The attorney with Keenan Law and Bish Law is lead counsel for more than 1,000 East Palestine residents suing Norfolk Southern in state court, alleging that their responses to the cleanup failed to protect the community — and that the class action settlement failed to compensate them fairly.

She has also intervened in the ongoing federal case by the Ohio Attorney General.

“It is not hard at all to prove,” Bish said.

“These are otherwise healthy human beings who end up with a tumor in their lungs that suffocate them to death. Lymphoma. Rare cancers that no one can figure out.”

Bish is representing families seeking compensation outside of the class action settlement — as well as those who opted in but aren’t satisfied with their payouts.

One of her clients, she said, opted into the class action. Despite having had two forms of cancer since the derailment, Bish said, this client only received $2,400.

Jami Wallace founded the Chemically Impacted Communities Coalition in the wake of the East Palestine derailment and is continuing to advocate for compensation and justice for the community. She spoke to Rockdale County community members on Tuesday, Dec. 3, 2024, in the wake of a different chemical disaster involving a fire at BioLab in Covington. (Jenni Girtman for the AJC)
Jami Wallace founded the Chemically Impacted Communities Coalition in the wake of the East Palestine derailment and is continuing to advocate for compensation and justice for the community. She spoke to Rockdale County community members on Tuesday, Dec. 3, 2024, in the wake of a different chemical disaster involving a fire at BioLab in Covington. (Jenni Girtman for the AJC)

In a prior interview, Norfolk Southern CEO George told the AJC they realize people have been frustrated by the class action payout delays.

“But that’s not Norfolk Southern’s fault. That was the fault of some lawyers who wanted it hung up as they tried to extract more,” he said.

The class action settlement’s administrator, Kroll Settlement Administration, was removed from the case and ordered to pay more than $17 million for mishandling personal injury payments from the case last year.

“In my opinion, the attorneys screwed us. They lied to us.

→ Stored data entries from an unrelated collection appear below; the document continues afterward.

Record Cpu := mkCpu { cpu_id : Z; cpu_status : Z }.
#[export] Instance Cpu_fields : Fields Cpu := fun c => mkCpu (cpu_id c) (cpu_status c).

Record mpstate := mkMpstate {
  mp_mem : bytes;
  mp_npages : Z;
  mp_cpus : gmap Z Cpu;
  bootcpu : Z;
  ismp : Z;
  ncpu : Z;
  lapicaddr : Z;
  mp_ports : gmap Z Z
}.
#[export] Instance mpstate_fields : Fields mpstate := fun s =>
  mkMpstate (mp_mem s) (mp_npages s) (mp_cpus s) (bootcpu s) (ismp s) (ncpu s) (lapicaddr s) (mp_ports s).

Inductive mpstop :=
| MPanic      (* KADDR of an address that is not memory *)
| MFault      (* a load past the memory that is mapped *)
| MOverrun.   (* a store past the end of cpus *)
Abbreviation P := (M mpstate mpstop).

Definition CPU_UNUSED : Z := 0.
Definition CPU_STARTED : Z := 1.
Definition MPPROC_BOOT : Z := 0x02.
Definition MPPROC : Z := 0x00.
Definition MPBUS : Z := 0x01.
Definition MPIOAPIC : Z := 0x02.
Definition MPIOINTR : Z := 0x03.
Definition MPLINTR : Z := 0x04.
Definition sizeof_mp : Z := 16.
Definition sizeof_mpproc : Z := 20.

(** Memory at a physical address, and KADDR, which gives the address back. *)
Definition mp_ld (n : nat) (a : Z) : P Z := fun s =>
  if (0 <=? a) && (a + Z.of_nat n <=? mp_npages s * PGSIZE) then Ret (ld n (mp_mem s) a) s else Stop MFault s.
Definition mp_kaddr (pa : Z) : P Z := fun s => if u32 (pa / PGSIZE) >=? mp_npages s then Stop MPanic s else Ret pa s.

(** The fields of struct mp, struct mpconf and struct mpproc. *)
Definition mp_physaddr (mp : Z) : P Z := mp_ld 4 (mp + 4).
Definition mp_type (mp : Z) : P Z := mp_ld 1 (mp + 11).
Definition mp_imcrp (mp : Z) : P Z := mp_ld 1 (mp + 12).
Definition conf_length (conf : Z) : P Z := mp_ld 2 (conf + 4).
Definition conf_version (conf : Z) : P Z := mp_ld 1 (conf + 6).
Definition conf_entry (conf : Z) : P Z := mp_ld 2 (conf + 34).
Definition conf_lapicaddr (conf : Z) : P Z := mp_ld 4 (conf + 36).
Definition conf_xlength (conf : Z) : P Z := mp_ld 2 (conf + 40).
Definition conf_xchecksum (conf : Z) : P Z := mp_ld 1 (conf + 42).
Definition conf_entries (conf : Z) : Z := conf + 44.
Definition proc_flags (p : Z) : P Z := mp_ld 1 (p + 3).

Fixpoint sum_loop (n : nat) (a acc : Z) : P Z :=
  match n with
  | O => mret acc
  | S n' => b ← mp_ld 1 a; sum_loop n' (a + 1) (i32 (acc + b))
  end.
Definition sum (addr len : Z) : P Z := s ← sum_loop (Z.to_nat len) addr 0; mret (u8 s).

(** memcmp with four characters, which are a word in memory. *)
Definition MP_SIGNATURE : Z := 0x5F504D5F.
Definition PCMP_SIGNATURE : Z := 0x504D4350.

Fixpoint mpsearch1_loop (n : nat) (mp : Z) : P (option Z) :=
  match n with
  | O => mret None
  | S n' =>
      sig ← mp_ld 4 mp;
      ok ← (if sig =? MP_SIGNATURE then c ← sum mp sizeof_mp; mret (c =? 0) else mret false);
      if ok : bool then mret (Some mp) else mpsearch1_loop n' (mp + sizeof_mp)
  end.
Definition mpsearch1 (a len : Z) : P (option Z) :=
  mp ← mp_kaddr a;
  e ← mp_kaddr (u64 (a + len));
  mpsearch1_loop (Z.to_nat ((e - mp + sizeof_mp - 1) / sizeof_mp)) mp.

Definition mpsearch : P (option Z) :=
  bda ← mp_kaddr (Z.shiftl 0x40 4);
  p ← mp_ld 2 (bda + 0x0E);
  mp ← (if negb (p =? 0) then mpsearch1 (u32 (Z.shiftl p 4)) 1024
        else p ← mp_ld 2 (bda + 0x13); mpsearch1 (u32 (p * 1024 - 1024)) 1024);
  match mp with
  | Some mp => mret (Some mp)
  | None => mpsearch1 0xF0000 0x10000
  end.
Lemma searchableb_ok stabs L R type addr :
  searchableb stabs L R type addr = true -> 0 <= L <= R + 1 -> R < 2 ^ 30 -> 0 <= addr < 2 ^ 64 - 1 -> searchable stabs L R type addr.
Proof.
  unfold searchableb. intros H. rewrite forallb_forall in H. intros. assert (forall i, L <= i <= R -> i ∈ seqZ L (R - L + 1)) as Hin by (intros; apply elem_of_seqZ; lia).
  split; [lia|..|lia].
  - intros i Hi. specialize (H i (proj1 (list_elem_of_In _ _) (Hin i Hi))). destruct (stab stabs i); [by eexists|done].
  - intros i j Hij Hj (st & Hst & Ht) Htj. specialize (H i (proj1 (list_elem_of_In _ _) (Hin i ltac:(lia)))).
    rewrite Hst, (proj2 (Z.eqb_eq _ _) Ht) in H. cbn in H. apply andb_true_iff in H as [_ H]. rewrite forallb_forall in H.
    specialize (H j (proj1 (list_elem_of_In _ _) (Hin j ltac:(lia)))). rewrite (proj2 (typedb_ok _ _ _) Htj), (proj2 (Z.leb_le i j)) in H by lia.
    unfold value at 1. rewrite Hst. by apply Z.leb_le.
  - intros i Hi (st & Hst & Ht). specialize (H i (proj1 (list_elem_of_In _ _) (Hin i Hi))).
    rewrite Hst, (proj2 (Z.eqb_eq _ _) Ht) in H. cbn in H. apply andb_true_iff in H as [H _]. unfold value. rewrite Hst.
    by apply negb_true_iff, Z.eqb_neq in H.
Qed.

Lemma bracketsb_ok stabs L R type addr left right :
  bracketsb stabs R type addr left right = true -> L <= left <= right -> right <= R -> brackets stabs L R type addr left right.
Proof.
  unfold bracketsb. rewrite !andb_true_iff, forallb_forall. intros [[[Ht%typedb_ok Hv%Z.leb_le] Hno] Hx] H1 H2.
  split_and!; try done; try lia.
  - intros i Hi Hti%typedb_ok. specialize (Hno i (proj1 (list_elem_of_In _ _) (proj2 (elem_of_seqZ (left + 1) (right - left) i) ltac:(lia)))). by rewrite Hti in Hno.
  - intros Hr. rewrite (proj2 (Z.leb_gt _ _)) in Hx by lia. apply andb_true_iff in Hx as [?%typedb_ok ?%Z.ltb_lt]. done.
Qed.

They failed the people,” Wallace said.

She said she tried to warn people not to join, as doing so also waived future liability claims.

Wallace, who founded the Chemically Impacted Communities Coalition, said she had a meeting at the White House this spring about what her community still needs.

Among the many solutions she’s proposing are a major emergency disaster declaration and a federal medical fund to cover residents’ treatment.

She’s also pushing for a congressional field hearing in East Palestine to publicly assess the federal response.

But she said she still hasn’t heard any promised follow-up from that White House meeting.